I was just thinking, how lucky we are to have silk produced here, of our own raw materials. I am collecting vintage silk, and some fabrics are really beautiful. In the picture below you can see me hunting for my silk treasures in Bukhara:

And I think these fabrics are stunning - I draped my Arabella to see what it looks like:

The inner layer is chiffon, weightless like air, breathing and moving with every breath and  movement of the owner. The upper layer is crepe de chine, matte and smooth and much heavier than chiffon. I have a chiffon top on sale here -  the very last one, we only had enough fabric for three, and one is mine. And now I am thinking of making a draped blouse of the crepe de chine to wear them together (oh no! I have no space in my closet and I do not have enough days in the year to wear everything... however I think I will have a blouse, anyway. You can have one, too).


  1. Such a wonderful story. We used to have many mulberry trees around our house when I was a child. The berries were so sweet and juicy.

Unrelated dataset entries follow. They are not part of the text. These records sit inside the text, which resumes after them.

(** A block is split into a table of sub-blocks. *)
Lemma descend_block s1 rs1 pa m2 :
  let e := word (ram s) (t + 8 * i) in
  let c j := split_page_entry e (u64 (Z.land (pte_addr e) (Z.lnot (2 ^ ps - 1)) + Z.shiftl j cs)) cs in
  pte_present e = true → pte_is_block e = true → new_table s s1 rs rs1 pa →
  (∀ j, 0 ≤ j < 512 → word m2 (pa + 8 * j) = c j) →
  (∀ x, (∀ j, 0 ≤ j < 512 → x ≠ pa + 8 * j) → word m2 x = word (ram s1) x) →
  let s' := with_ram (<[t + 8 * i := make_pte_table pa]> m2) s1 in
  pt_step root s s' rs rs1 ∧ table_at (ram s') root (p ++ [i]) = Some pa ∧
  (∀ q, vpath q → q ≠ p ++ [i] → table_at (ram s') root q = table_at (ram s) root q) ∧
  agree_except (ram s) (ram s') root p i.
Proof.
  intros e c Hpr Hbl N Hm2 Hm2' s'. pose proof (vpath_index _ _ _ Hvp) as Hi. pose proof (nt_frame _ _ _ _ _ N) as Hf.
  destruct (adjacent_shifts _ _ _ _ Hsh) as (Hps & Hcs & Hph & Hlast).
  assert (0 ≤ e < 2 ^ 64) as He by apply (wf_words _ _ _ W).
  assert (∀ j, 0 ≤ j < 512 → t + 8 * i ≠ pa + 8 * j) as Hne.
  { intros j Hj. eapply (fresh_table s rs root pa p); eauto using vpath_app. rewrite (nt_free _ _ _ _ _ N). set_solver. }
  assert (∀ j, 0 ≤ j < 512 → pte_present (c j) = true ∧ (12 < cs → pte_is_block (c j) = true) ∧ 0 ≤ c j < 2 ^ 64) as Hc.
  { intros j Hj. unfold c. destruct (sub_block e ps cs j He Hps Hcs Hph Hj) as (-> & Hfj & Hdj).
    destruct (split_entry e _ cs He Hpr Hbl Hfj Hcs Hdj) as (? & ? & _). split_and!; [done|done|..];
      apply (entries_width _ 0 e cs Hfj He). }
  assert (∀ j, 0 ≤ j < 512 → word (ram s') (pa + 8 * j) = c j) as Hz.
  { intros j Hj. simpl. rewrite word_insert, decide_False by auto. auto. }
  apply (link_step s s' rs rs1 root t pa i p c); try done.
  - rewrite table_entry_at. cbv zeta. fold e. by rewrite Hpr, Hbl.
  - apply N.
  - simpl. rewrite word_insert. by rewrite decide_True.
  - intros j Hj. split; [by apply Hz|by apply Hc].
  - simpl. intros x Hx Hx'. rewrite word_insert, decide_False, Hm2' by done. by apply (nt_ram _ _ _ _ _ N).
  - intros Hl j Hj. destruct (Hc j Hj) as (_ & Hb & _). rewrite Hb, andb_false_r; [done|].
    destruct Hlast as [->|]; [|done]. rewrite Hsh, length_app in Hl. simpl in Hl. lia.
  - apply N.
  - apply N.
  - apply N.
  - apply N.
  - intros j Hj. right. by apply Hc.
  - unfold s'. rewrite (nt_rest _ _ _ _ _ N). done.
  - intros va pre' ps' rest' Hsh' Hpre Hidx. destruct (same_level va pre' ps' rest' Hsh' Hpre) as (-> & -> & ->).
    rewrite (walk_linked _ _ _ _ _ pa); [|unfold entry_at; rewrite Hidx; simpl; by rewrite word_insert, decide_True|done].
    pose proof (level_index_range va cs) as Hj. destruct (Hc _ Hj) as (Hpj & Hbj & _).
    cbn [walk]. unfold entry_at at 1. rewrite Hz, Hpj by done. unfold entry_at. rewrite Hidx. fold e.
    assert (bool_decide (post = []) || pte_is_block (c (level_index va cs)) = true) as Hleaf.
    { destruct Hlast as [->|Hlt]; [done|]. by rewrite Hbj, orb_true_r. }
    rewrite Hpr, Hbl, orb_true_r, Hz, Hleaf by done. f_equal. by apply split_tr.
Qed.

Lemma descend_level_spec create :
  (∃ s' rs' t', descend_level (t + 8 * i) create ps cs s = Ret (Some t') s' ∧ pt_step root s s' rs rs' ∧
     table_at (ram s') root (p ++ [i]) = Some t' ∧ (create = false → s' = s) ∧
     (∀ q, vpath q → q ≠ p ++ [i] → table_at (ram s') root q = table_at (ram s) root q) ∧
     agree_except (ram s) (ram s') root p i) ∨
  (descend_level (t + 8 * i) create ps cs s = Ret None s ∧ table_at (ram s) root (p ++ [i]) = None ∧
     (create = true → rs = [])).
Proof.
  unfold descend_level, rd64, gets. rewrite (bind_Ret _ _ s (word (ram s) (t + 8 * i)) s) by done.
  pose proof table_entry_at as Htab. simpl in Htab. set (e := word (ram s) (t + 8 * i)) in *.
  pose proof (alloc_table_page_spec s rs (wf_rep _ _ _ W) (wf_frames _ _ _ W)) as Hat.
  destruct (pte_present e) eqn:Hpr; [destruct (pte_is_block e) eqn:Hbl|].
  - destruct create; [|by right; unfold alloc_table_page].
    destruct Hat as [[-> Hat]|(pa & s1 & rs1 & Hat & N)]; rewrite (bind_Ret _ _ _ _ _ Hat); [by right|left].
    pose proof (nt_frame _ _ _ _ _ N) as Hf.
    assert (∀ j, 0 ≤ j < 512 → t + 8 * i ≠ pa + 8 * j) as Hne.
    { intros j Hj. eapply (fresh_table s rs root pa p); eauto using vpath_app, vpath_index.
      rewrite (nt_free _ _ _ _ _ N). set_solver. }
    match goal with |- context [forM _ ?g] => destruct (fill_page s1 pa
      (λ j, split_page_entry e (u64 (Z.land (pte_addr e) (Z.lnot (2 ^ ps - 1)) + Z.shiftl j cs)) cs) g)
      as (m2 & Hfill & Hin & Hout) end.
    { intros j s2 Hj Hs2. unfold bind. rewrite Hs2, (nt_ram _ _ _ _ _ N) by done. done. }
    rewrite (bind_Ret _ _ _ _ _ Hfill).
    destruct (descend_block s1 rs1 pa m2 Hpr Hbl N Hin Hout) as (Hstep & Htp & Hq & Hag).
    eexists _, rs1, pa. split; [done|]. split_and!; [exact Hstep|exact Htp|done|exact Hq|exact Hag].
  - left. exists s, rs, (pte_addr e). split_and!; try done. by apply pt_step_refl.
  - destruct create; [|by right; unfold alloc_table_page].
    destruct Hat as [[-> Hat]|(pa & s1 & rs1 & Hat & N)]; rewrite (bind_Ret _ _ _ _ _ Hat); [by right|left].
    destruct (descend_empty s1 rs1 pa) as (Hstep & Htp & Hq & Hag); [done..|].
    eexists _, rs1, pa. split; [done|]. split_and!; [exact Hstep|exact Htp|done|exact Hq|exact Hag].
Qed.
End descend.

(** ** [get_pte] *)

(** [ptep] is the leaf entry of [va]. *)
Definition leaf_entry m (root va ptep : Z) : Prop :=
  ∃ pre t, walk_shifts = pre ++ [12] ∧ table_at m root (level_index va <$> pre) = Some t ∧ ptep = entry_at t va 12.

Lemma vpath_indices va pre post :
  walk_shifts = pre ++ post → post ≠ [] → vpath (level_index va <$> pre).
Proof.
  intros Hsh Hne. split; [apply Forall_fmap, Forall_true; intros; apply level_index_range|].
  rewrite length_fmap, Hsh, length_app. destruct post; [done|]. simpl. lia.
Qed.

(** A change of the tree for the sake of [va]: of the tables only those on the
    way to its leaf, and of the entries only those that link these tables. *)
Record local_step (root va : Z) m m' : Prop := {
  ls_tables : ∀ q, vpath q → ¬ q `prefix_of` (level_index va <$> walk_shifts) → table_at m' root q = table_at m root q;
  ls_words : ∀ q a j, vpath q → table_at m root q = Some a → 0 ≤ j < 512 →
    ¬ (vpath (q ++ [j]) ∧ (q ++ [j]) `prefix_of` (level_index va <$> walk_shifts)) →
    word m' (a + 8 * j) = word m (a + 8 * j) }.

Lemma get_pte_loop_spec root va create post : ∀ pre s rs t,
  walk_shifts = pre ++ post → post ≠ [] → pt_wf s rs root →
  table_at (ram s) root (level_index va <$> pre) = Some t →
  ∃ r s' rs', get_pte_loop post t va create s = Ret r s' ∧ pt_step root s s' rs rs' ∧ (create = false → s' = s) ∧
    local_step root va (ram s) (ram s') ∧
    match r with Some ptep => leaf_entry (ram s') root va ptep | None => (create = true → rs' = []) ∧ ∀ ptep, ¬ leaf_entry (ram s') root va ptep end.
Proof.
  induction post as [|ps post IH]; intros pre s rs t Hsh Hne W Ht; [done|]. cbn [get_pte_loop].
  destruct post as [|cs post].
  - assert (ps = 12) as ->.
    { pose proof shifts_last as Hl. rewrite Hsh, last_snoc in Hl. by injection Hl. }
    exists (Some (entry_at t va 12)), s, rs. split_and!; [done|by apply pt_step_refl|done|done|]. by exists pre, t.
  - assert (vpath ((level_index va <$> pre) ++ [level_index va ps])) as Hv.
    { change [level_index va ps] with (level_index va <$> [ps]). rewrite <- fmap_app.
      apply (vpath_indices va _ (cs :: post)); [by rewrite <- app_assoc|done]. }
    destruct (descend_level_spec s rs root t (level_index va ps) ps cs (level_index va <$> pre) pre post
      W Hsh (length_fmap _ _) Hv Ht create) as [(s' & rs' & t' & Hd & St & Ht' & Hc & Hoth & Hag)|(Hd & Hnone & Hc)];
      unfold entry_at; rewrite (bind_Ret _ _ _ _ _ Hd).
    + destruct (IH (pre ++ [ps]) s' rs' t') as (r & s2 & rs2 & Hr & St2 & Hc2 & Hoth2 & Hres);
        [by rewrite <- app_assoc|done|apply St|by rewrite fmap_app|].
      exists r, s2, rs2. split_and!; [done|by eapply pt_step_trans| | |done].
      { intros Hf. by rewrite (Hc2 Hf), (Hc Hf). }
      assert (((level_index va <$> pre) ++ [level_index va ps]) `prefix_of` (level_index va <$> walk_shifts)) as Hpre.
      { exists (level_index va <$> cs :: post). by rewrite Hsh, fmap_app, <- app_assoc. }
      constructor.
      * intros q Hvq Hq. rewrite (ls_tables _ _ _ _ Hoth2) by done. apply Hoth; [done|]. by intros ->.
      * intros q a j Hvq Hq Hj Hn. rewrite (ls_words _ _ _ _ Hoth2 q); [|done|by apply (st_tables _ _ _ _ _ St)|done..].
        apply (Hag q); try done. intros [= -> ->]. by apply Hn.
    + exists None, s, rs. split_and!; [done|by apply pt_step_refl|done..|]. intros ptep (pre' & t' & Hsh' & Ht' & _).
      assert (∃ k, pre' = (pre ++ [ps]) ++ k) as [k ->].
      { rewrite Hsh, cons_middle, app_assoc in Hsh'. apply app_eq_inv in Hsh' as [(k & Hk & E)|(k & -> & E)]; [|by exists k].
        destruct k as [|x k]; [exists []; by rewrite Hk, !app_nil_r|]. apply (f_equal length) in E. rewrite length_app in E. simpl in E. lia. }
      rewrite !fmap_app, table_at_app in Ht'. change (level_index va <$> [ps]) with [level_index va ps] in Ht'. by rewrite Hnone in Ht'.
Qed.

Lemma get_pte_spec s rs root va create :
  pt_wf s rs root →
  ∃ r s' rs', get_pte root va create s = Ret r s' ∧ pt_step root s s' rs rs' ∧ (create = false → s' = s) ∧
    local_step root va (ram s) (ram s') ∧
    match r with Some ptep => leaf_entry (ram s') root va ptep | None => (create = true → rs' = []) ∧ ∀ ptep, ¬ leaf_entry (ram s') root va ptep end.
Proof.
  intros W. apply (get_pte_loop_spec root va create walk_shifts []); try done.
  pose proof shifts_last as Hl. by destruct walk_shifts.
Qed.

(** ** The walk seen from the leaf *)

(** User access allowed by the tables on a path. *)
Fixpoint path_access m (t : Z) p (w : bool) : bool :=
  match p with
  | [] => true
  | i :: p => let e := word m (t + 8 * i) in pte_user_table_accessible e w && path_access m (pte_addr e) p w
  end.
Definition restrict_path m (root : Z) p (x : tr) : tr :=
  MkTr (tr_pa x) (path_access m root p false && tr_read x) (path_access m root p true && tr_write x) (tr_exec x).
(** One chunk stored at the alias of its first byte. *)
Lemma chunk_store m root va n w bs :
  0 < n → allowed m root va w = true → private m root va n → Forall is_byte bs → n = Z.of_nat (length bs) →
  let c := chunk_bytes va n in
  let m1 := bytes_set m (paddr m root va) (take (Z.to_nat c) bs) in
  same_tables m m1 root ∧
  (∀ i, 0 ≤ i < c → byte_get m1 (paddr m root (va + i)) = default 0 (bs !! Z.to_nat i)) ∧
  (∀ x, (∀ i, 0 ≤ i < c → x ≠ paddr m root (va + i)) → byte_get m1 x = byte_get m x).
Proof.
  intros Hn Ha P Hb Hlen c m1. destruct (chunk_spec va n Hn) as [Hc Hp]. fold c in Hc, Hp.
  assert (length (take (Z.to_nat c) bs) = Z.to_nat c) as Hl by (rewrite length_take; lia).
  assert (∀ i, 0 ≤ i < c → paddr m root (va + i) = paddr m root va + i) as Hpa.
  { intros i Hi. apply (paddr_offset _ _ _ _ w); lia || done. }
  split_and!.
  - intros q a j Hq Ht Hj. apply bytes_set_word. intros i Hi. rewrite Hl in Hi. rewrite <- Hpa by lia.
    apply (pv_table _ _ _ _ P i q); [lia|done..].
  - intros i Hi. unfold m1. rewrite bytes_set_get, Hl, Hpa by (by try apply Forall_take).
    case_bool; simpl; try lia. replace (paddr m root va + i - paddr m root va) with i by lia.
    by rewrite lookup_take_lt by lia.
  - intros x Hx. unfold m1. rewrite bytes_set_get, Hl by (by apply Forall_take). case_bool; simpl; try done.
    exfalso. apply (Hx (x - paddr m root va)); [lia|]. rewrite Hpa by lia. lia.
Qed.

Lemma allowed_same m m' root va w : (∀ v, translate m' root v = translate m root v) → allowed m' root va w = allowed m root va w.
Proof. intros Htr. unfold allowed. by rewrite Htr. Qed.
Lemma paddr_same m m' root va : (∀ v, translate m' root v = translate m root v) → paddr m' root va = paddr m root va.
Proof. intros Htr. unfold paddr. by rewrite Htr. Qed.

Lemma copy_to_loop root fuel : ∀ va n bs s,
  (Z.to_nat n < fuel)%nat → n = Z.of_nat (length bs) → PG_SIZE ≤ va → va + n ≤ USER_SPACE_TOP →
  Forall is_byte bs → private (ram s) root va n → (∀ i, 0 ≤ i < n → allowed (ram s) root (va + i) true = true) →
  ∃ m', copy_loop fuel root va n true bs s = Ret [] (with_ram m' s) ∧ same_tables (ram s) m' root ∧
    (∀ i, 0 ≤ i < n → byte_get m' (paddr (ram s) root (va + i)) = default 0 (bs !! Z.to_nat i)) ∧
    (∀ x, (∀ i, 0 ≤ i < n → x ≠ paddr (ram s) root (va + i)) → byte_get m' x = byte_get (ram s) x) ∧
    ((∀ a, 0 ≤ word (ram s) a < 2 ^ 64) → ∀ a, 0 ≤ word m' a < 2 ^ 64).
Proof.
  induction fuel as [|fuel IH]; intros va n bs s Hf Hn Hva Htop Hb P Hal; [lia|]. cbn [copy_loop].
  destruct (Z.eqb_spec n 0) as [->|Hn0].
  { exists (ram s). split; [by destruct s|]. split; [done|]. split; [lia|]. done. }
  pose proof user_top as Ht. destruct (chunk_spec va n ltac:(lia)) as [Hc Hp].
  pose proof (Hal 0 ltac:(lia)) as Ha. rewrite Z.add_0_r in Ha.
  destruct (chunk_store (ram s) root va n true bs ltac:(lia) Ha P Hb Hn) as (Hs1 & Hin & Hout).
  set (c := chunk_bytes va n) in *. set (m1 := bytes_set _ _ _) in *.
  destruct (same_tables_translate _ _ _ Hs1) as [Htr Htab].
  rewrite (bind_Ret _ _ s (paddr (ram s) root va) s) by (rewrite user_address_in, Ha by lia; done).
  rewrite (bind_Ret _ _ s tt (with_ram m1 s)) by done. rewrite u64_small by (unfold PG_SIZE in *; lia).
  destruct (IH (va + c) (n - c) (drop (Z.to_nat c) bs) (with_ram m1 s)) as (m2 & Hrun & Hs2 & Hin2 & Hout2 & Hrg2).
  { lia. } { rewrite length_drop. lia. } { lia. } { lia. } { by apply Forall_drop. }
  { by apply private_rest with (m := ram s); [..|lia]. }
  { intros i Hi. simpl. rewrite (allowed_same (ram s) m1), <- Z.add_assoc by done. apply Hal. lia. }
  simpl in *. exists m2. split; [done|]. split; [|split; [|split]].
  - intros q a j Hq Hta Hj. rewrite (Hs2 q), (Hs1 q); try done. by rewrite Htab.
  - intros i Hi. destruct (Z.ltb_spec i c).
    + rewrite Hout2; [by rewrite Hin by lia|]. intros k Hk. rewrite (paddr_same (ram s) m1), <- Z.add_assoc by done. intros E.
      pose proof (pv_inj _ _ _ _ P i (c + k) ltac:(lia) ltac:(lia) E). lia.
    + specialize (Hin2 (i - c) ltac:(lia)). rewrite (paddr_same (ram s) m1), <- Z.add_assoc, lookup_drop in Hin2 by done.
      replace (c + (i - c)) with i in Hin2 by lia. rewrite Hin2. do 2 f_equal. lia.
  - intros x Hx. rewrite Hout2, Hout; [done|..].
    + intros i Hi. apply Hx. lia.
    + intros i Hi. rewrite (paddr_same (ram s) m1), <- Z.add_assoc by done. apply Hx. lia.
  - intros Hr. apply Hrg2. apply bytes_set_range; [done|by apply Forall_take].
Qed.

Lemma copy_from_loop root fuel : ∀ va n s bs,
  (Z.to_nat n < fuel)%nat → 0 ≤ n → PG_SIZE ≤ va → va + n ≤ USER_SPACE_TOP →
  (∀ i, 0 ≤ i < n → allowed (ram s) root (va + i) false = true) →
  copy_loop fuel root va n false bs s = Ret ((λ i, byte_get (ram s) (paddr (ram s) root (va + i))) <$> seqZ 0 n) s.
Proof.
  induction fuel as [|fuel IH]; intros va n s bs Hf Hn Hva Htop Hal; [lia|]. cbn [copy_loop].
  destruct (Z.eqb_spec n 0) as [->|Hn0]; [done|].
  pose proof user_top as Ht. destruct (chunk_spec va n ltac:(lia)) as [Hc Hp]. set (c := chunk_bytes va n) in *.
  pose proof (Hal 0 ltac:(lia)) as Ha. rewrite Z.add_0_r in Ha.
  rewrite (bind_Ret _ _ s (paddr (ram s) root va) s) by (rewrite user_address_in, Ha by lia; done).
  unfold gets. rewrite (bind_Ret _ _ s (bytes_get (ram s) (paddr (ram s) root va) c) s) by done.
  rewrite u64_small by (unfold PG_SIZE in *; lia).
  erewrite bind_Ret by (apply IH; try lia; intros i Hi; rewrite <- Z.add_assoc; apply Hal; lia).
  unfold ret. f_equal. unfold bytes_get. rewrite (seqZ_split 0 c n) by lia. rewrite fmap_app. f_equal.
  - apply list_fmap_ext. intros k i [-> Hi]%lookup_seqZ. rewrite (paddr_offset _ _ _ _ false); lia || done.
  - rewrite Z.add_0_l. replace (seqZ c (n - c)) with (Z.add c <$> seqZ 0 (n - c)) by (rewrite fmap_add_seqZ; f_equal; lia).
    rewrite <- list_fmap_compose. apply list_fmap_ext. intros k i _. simpl. do 2 f_equal. lia.
Qed.

(** ** Copies of valid ranges *)

Definition range_ok m (root va n : Z) (w : bool) : Prop :=
  PG_SIZE ≤ va < USER_SPACE_TOP ∧ va + n ≤ USER_SPACE_TOP ∧ ∀ i, 0 ≤ i < n → allowed m root (va + i) w = true.

Lemma range_valid s root va n w : 0 ≤ n → range_ok (ram s) root va n w → user_range_valid (Some root) va n w s = Ret true s.
Proof. intros Hn Hok. destruct (user_range_valid_spec s root va n w Hn) as (b & Hv & Hiff). by rewrite Hv, (proj2 Hiff Hok). Qed.
Lemma range_invalid s root va n w : 0 ≤ n → ¬ range_ok (ram s) root va n w → user_range_valid (Some root) va n w s = Ret false s.
Proof. intros Hn Hno. destruct (user_range_valid_spec s root va n w Hn) as ([] & Hv & Hiff); [|done]. by destruct Hno; apply Hiff. Qed.

Lemma copy_to_user_spec s root va bs : let n := Z.of_nat (length bs) in
  range_ok (ram s) root va n true → Forall is_byte bs → private (ram s) root va n →
  ∃ m', copy_to_user (Some root) va bs s = Ret tt (with_ram m' s) ∧ same_tables (ram s) m' root ∧
    (∀ i, 0 ≤ i < n → byte_get m' (paddr (ram s) root (va + i)) = default 0 (bs !! Z.to_nat i)) ∧
    (∀ x, (∀ i, 0 ≤ i < n → x ≠ paddr (ram s) root (va + i)) → byte_get m' x = byte_get (ram s) x) ∧
    ((∀ a, 0 ≤ word (ram s) a < 2 ^ 64) → ∀ a, 0 ≤ word m' a < 2 ^ 64).
Proof.
  intros n Hok Hb P. pose proof Hok as (Hva & Htop & Hal).
  destruct (copy_to_loop root (S (Z.to_nat n)) va n bs s) as (m' & Hrun & Hrest); try done; try lia.
  exists m'. split; [|done]. unfold copy_to_user, copy_user. fold n.
  rewrite bind_assoc, (bind_Ret _ _ _ _ _ (range_valid s root va n true ltac:(lia) Hok)), bind_assoc. unfold ensure. rewrite bind_ret.
  by rewrite (bind_Ret _ _ _ _ _ Hrun).
Qed.
Lemma copy_from_user_spec s root va n : 0 ≤ n → range_ok (ram s) root va n false →
  copy_from_user (Some root) va n s = Ret ((λ i, byte_get (ram s) (paddr (ram s) root (va + i))) <$> seqZ 0 n) s.
Proof.
  intros Hn Hok. pose proof Hok as (Hva & Htop & Hal). unfold copy_from_user, copy_user.
  rewrite (bind_Ret _ _ _ _ _ (range_valid s root va n false Hn Hok)). unfold ensure. rewrite bind_ret.
  by rewrite copy_from_loop by (done || lia).
Qed.

(** ** The properties *)

(** C25: [user_range_valid] is true exactly of the ranges that lie in user
    space above the first page and whose every byte user code may itself read
    (or write, when [write]) according to the hardware's translation. *)
Theorem user_range_valid_correct s root user_va byte_count write :
  0 ≤ byte_count →
  ∃ b, user_range_valid (Some root) user_va byte_count write s = Ret b s ∧
    (b = true ↔ PG_SIZE ≤ user_va < USER_SPACE_TOP ∧ user_va + byte_count ≤ USER_SPACE_TOP ∧
       ∀ i, 0 ≤ i < byte_count → allowed (ram s) root (user_va + i) write = true).
Proof. apply user_range_valid_spec. Qed.

Lemma walk_write_reads m va shifts : ∀ t x, walk shifts m t va = Some x → tr_write x = true → tr_read x = true.
Proof.
  induction shifts as [|sh rest IH]; intros t x; simpl; [done|].
  destruct (pte_present _); [|done]. destruct (_ || _).
  - intros [= <-]. simpl. apply write_reads.
  - destruct (walk rest m _ va) as [y|] eqn:Hy; [|done]. intros [= <-]. simpl.
    rewrite !andb_true_iff. intros [Ht Hw]. split; [by apply table_write_reads|by eapply IH].
Qed.

Lemma allowed_write_reads m root va : allowed m root va true = true → allowed m root va false = true.
Proof.
  unfold allowed, translate. destruct (walk _ _ _ _) as [x|] eqn:Hx; [|done]. by eapply walk_write_reads.
Qed.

Thank you for reminding me this part of my childhood.
    Great post, love your silks!

  2. So, the first reader knows what mulberry trees are like ) Thank you for your lovely warm comment.

    I had a bid mulberry tree in my childhood, too - in my grandparents yard. The tree is still there, but everything else isn't...

  3. Wow, thank you for taking me back in time. Growing up we had a large Mulberry tree in our front yard and for several months of the year my brothers and I were known for having purple feet. We would climb that tree all day and play under its branches. You knew it was a good day when our feet were colored bright :)
    Thank you!

  4. Jill, nice to see you!

    There is a huge mulberry tree in the yard of my grandmother's house. It's the biggest one I have ever seen. And we used to have purple fingers because we picked the berries. That tree was not good for climbing, as even the lowest branches were way too high, so we had to throw sticks to beat the berries down.

  5. Очень интересно про шелк прочитать. У вас это все там прямо близко и везде. А для нас это экзотика. Хоть шелковичные деревья когда то видела в детстве в Крыму - вкусные ягодки. Вот бы покопаться в таких магазинах и шелках Ах!

    1. Гала, приезжай как-нибудь? У нас хорошо весной и летом, и здесь есть интересные туристические маршруты по древним городам. А уж шелка мы с тобой накупим! Я не уверена, что он хорош для валяния - хотя жалею очень, что не сунула тебе кусочек эксельсиора в посылку, замоталась просто... ты б посмотрела, на что похож. Надо бы отправить тебе его все же.


Please say a few words if you feel like it - I will be very happy to read your comment.

Related Posts Plugin for WordPress, Blogger...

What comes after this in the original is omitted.